*Source data:*
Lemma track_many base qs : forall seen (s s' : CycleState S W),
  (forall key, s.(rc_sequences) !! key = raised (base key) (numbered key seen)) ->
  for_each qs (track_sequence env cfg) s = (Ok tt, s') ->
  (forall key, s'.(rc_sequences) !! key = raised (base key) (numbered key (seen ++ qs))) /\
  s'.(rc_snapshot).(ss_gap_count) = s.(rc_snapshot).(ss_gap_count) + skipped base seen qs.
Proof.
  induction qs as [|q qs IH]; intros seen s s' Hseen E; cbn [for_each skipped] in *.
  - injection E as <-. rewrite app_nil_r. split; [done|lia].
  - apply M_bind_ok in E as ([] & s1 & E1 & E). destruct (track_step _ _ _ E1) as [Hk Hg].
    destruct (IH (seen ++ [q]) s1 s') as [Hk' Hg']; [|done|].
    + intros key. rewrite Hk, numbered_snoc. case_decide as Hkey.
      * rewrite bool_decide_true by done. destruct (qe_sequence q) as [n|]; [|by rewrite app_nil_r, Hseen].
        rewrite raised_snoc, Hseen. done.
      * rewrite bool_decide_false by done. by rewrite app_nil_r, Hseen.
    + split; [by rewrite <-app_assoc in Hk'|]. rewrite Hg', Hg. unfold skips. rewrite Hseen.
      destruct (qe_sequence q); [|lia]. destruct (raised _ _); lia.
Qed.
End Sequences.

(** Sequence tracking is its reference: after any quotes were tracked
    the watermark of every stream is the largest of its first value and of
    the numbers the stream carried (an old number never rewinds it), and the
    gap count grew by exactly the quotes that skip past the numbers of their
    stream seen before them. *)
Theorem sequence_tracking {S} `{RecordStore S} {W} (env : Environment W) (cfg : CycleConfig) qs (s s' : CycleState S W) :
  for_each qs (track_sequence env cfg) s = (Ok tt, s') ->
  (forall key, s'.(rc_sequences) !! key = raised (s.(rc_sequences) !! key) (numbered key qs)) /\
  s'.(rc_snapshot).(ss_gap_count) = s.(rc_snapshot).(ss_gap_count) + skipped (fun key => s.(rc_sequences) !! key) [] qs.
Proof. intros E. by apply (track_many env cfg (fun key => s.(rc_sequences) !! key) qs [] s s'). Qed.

*Requirement:* From the line that has "- injection E" through the line that has "End Sequences.", copy every line exactly as it appears above, and leave out all others.

*Finished task:*
  - injection E as <-. rewrite app_nil_r. split; [done|lia].
  - apply M_bind_ok in E as ([] & s1 & E1 & E). destruct (track_step _ _ _ E1) as [Hk Hg].
    destruct (IH (seen ++ [q]) s1 s') as [Hk' Hg']; [|done|].
    + intros key. rewrite Hk, numbered_snoc. case_decide as Hkey.
      * rewrite bool_decide_true by done. destruct (qe_sequence q) as [n|]; [|by rewrite app_nil_r, Hseen].
        rewrite raised_snoc, Hseen. done.
      * rewrite bool_decide_false by done. by rewrite app_nil_r, Hseen.
    + split; [by rewrite <-app_assoc in Hk'|]. rewrite Hg', Hg. unfold skips. rewrite Hseen.
      destruct (qe_sequence q); [|lia]. destruct (raised _ _); lia.
Qed.
End Sequences.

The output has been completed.